*Problem:*
Retype the records below so that each one matches exactly.

___ Source records ___

Lemma deps_in_cancel E order n1 n2 nows id s : deps_in E s → deps_in E (CancelTask order n1 n2 nows id s).2.
Proof.
  intros Hs. unfold CancelTask, mbind, M_bind, bind.
  assert (deps_in E (ForceUpdateTaskStatus n1 n2 id TaskStatusCancelled s).2) as Hf.
  { eapply deps_in_touches; [apply touches_force|done|done]. }
  destruct (ForceUpdateTaskStatus _ _ _ _ _) as [[[]|e] s']; [|done]. by apply deps_in_orphans.
Qed.

(** A new list of dependencies. *)
Lemma deps_in_depends E now id deps s : deps_in E s →
  deps_in (λ x y, E x y ∨ (x = id ∧ y ∈ parse_deps deps)) (UpdateTaskDependsOn now id deps s).2.
Proof.
  intros [Hs Hk]. unfold UpdateTaskDependsOn.
  destruct (touches_mutate now id (λ t, t <| DependsOn := deps |>) s) as [Em|(u & u' & Hu & -> & Em)]; (split; [intros x y (t & Ht & Hy)|intros i t];
    rewrite Em in *).
  - left. apply Hs. by exists t.
  - apply Hk.
  - destruct (decide (x = id)) as [-> |Hx]; [|rewrite lookup_insert_ne in Ht by done; left; apply Hs; by exists t].
    rewrite lookup_insert_eq in Ht. simplify_eq. by right.
  - destruct (decide (i = id)) as [-> |Hx]; [|rewrite lookup_insert_ne by done; apply Hk].
    rewrite lookup_insert_eq. intros [= <-]. by apply (Hk _ u).
Qed.
End graph.

(** Edges that go down a rank close no cycle. *)
Lemma acyclic_ranked {K} (E : K → K → Prop) (rank : K → nat) : (∀ a b, E a b → (rank b < rank a)%nat) → ∀ a, ¬ tc E a a.
Proof.
  intros HE. assert (∀ a b, tc E a b → (rank b < rank a)%nat) as Htc.
  { induction 1 as [a b Hab|a b c Hab _ IH]; [by apply HE|]. apply HE in Hab. lia. }
  intros a Ha. apply Htc in Ha. lia.
Qed.

(** A set of edges out of [x] to nodes that do not lead to [x] closes no cycle. *)
Section new_edges.
Context {K : Type} (E : K → K → Prop) (x : K) (D : K → Prop).
Let E' a b := E a b ∨ (a = x ∧ D b).

Lemma new_edges_back a b : rtc E' a b → b = x → rtc E a x ∨ ∃ y, D y ∧ rtc E y x.
Proof.
  induction 1 as [a|a c b Hac _ IH]; intros ->; [by left|]. destruct (IH eq_refl) as [Hc|?]; [|by right].
  destruct Hac as [Hac|[-> Hc']]; [left; by eapply rtc_l|right; by exists c].
Qed.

___

*Written reply:*
Lemma deps_in_cancel E order n1 n2 nows id s : deps_in E s → deps_in E (CancelTask order n1 n2 nows id s).2.
Proof.
  intros Hs. unfold CancelTask, mbind, M_bind, bind.
  assert (deps_in E (ForceUpdateTaskStatus n1 n2 id TaskStatusCancelled s).2) as Hf.
  { eapply deps_in_touches; [apply touches_force|done|done]. }
  destruct (ForceUpdateTaskStatus _ _ _ _ _) as [[[]|e] s']; [|done]. by apply deps_in_orphans.
Qed.

(** A new list of dependencies. *)
Lemma deps_in_depends E now id deps s : deps_in E s →
  deps_in (λ x y, E x y ∨ (x = id ∧ y ∈ parse_deps deps)) (UpdateTaskDependsOn now id deps s).2.
Proof.
  intros [Hs Hk]. unfold UpdateTaskDependsOn.
  destruct (touches_mutate now id (λ t, t <| DependsOn := deps |>) s) as [Em|(u & u' & Hu & -> & Em)]; (split; [intros x y (t & Ht & Hy)|intros i t];
    rewrite Em in *).
  - left. apply Hs. by exists t.
  - apply Hk.
  - destruct (decide (x = id)) as [-> |Hx]; [|rewrite lookup_insert_ne in Ht by done; left; apply Hs; by exists t].
    rewrite lookup_insert_eq in Ht. simplify_eq. by right.
  - destruct (decide (i = id)) as [-> |Hx]; [|rewrite lookup_insert_ne by done; apply Hk].
    rewrite lookup_insert_eq. intros [= <-]. by apply (Hk _ u).
Qed.
End graph.

(** Edges that go down a rank close no cycle. *)
Lemma acyclic_ranked {K} (E : K → K → Prop) (rank : K → nat) : (∀ a b, E a b → (rank b < rank a)%nat) → ∀ a, ¬ tc E a a.
Proof.
  intros HE. assert (∀ a b, tc E a b → (rank b < rank a)%nat) as Htc.
  { induction 1 as [a b Hab|a b c Hab _ IH]; [by apply HE|]. apply HE in Hab. lia. }
  intros a Ha. apply Htc in Ha. lia.
Qed.

(** A set of edges out of [x] to nodes that do not lead to [x] closes no cycle. *)
Section new_edges.
Context {K : Type} (E : K → K → Prop) (x : K) (D : K → Prop).
Let E' a b := E a b ∨ (a = x ∧ D b).

Lemma new_edges_back a b : rtc E' a b → b = x → rtc E a x ∨ ∃ y, D y ∧ rtc E y x.
Proof.
  induction 1 as [a|a c b Hac _ IH]; intros ->; [by left|]. destruct (IH eq_refl) as [Hc|?]; [|by right].
  destruct Hac as [Hac|[-> Hc']]; [left; by eapply rtc_l|right; by exists c].
Qed.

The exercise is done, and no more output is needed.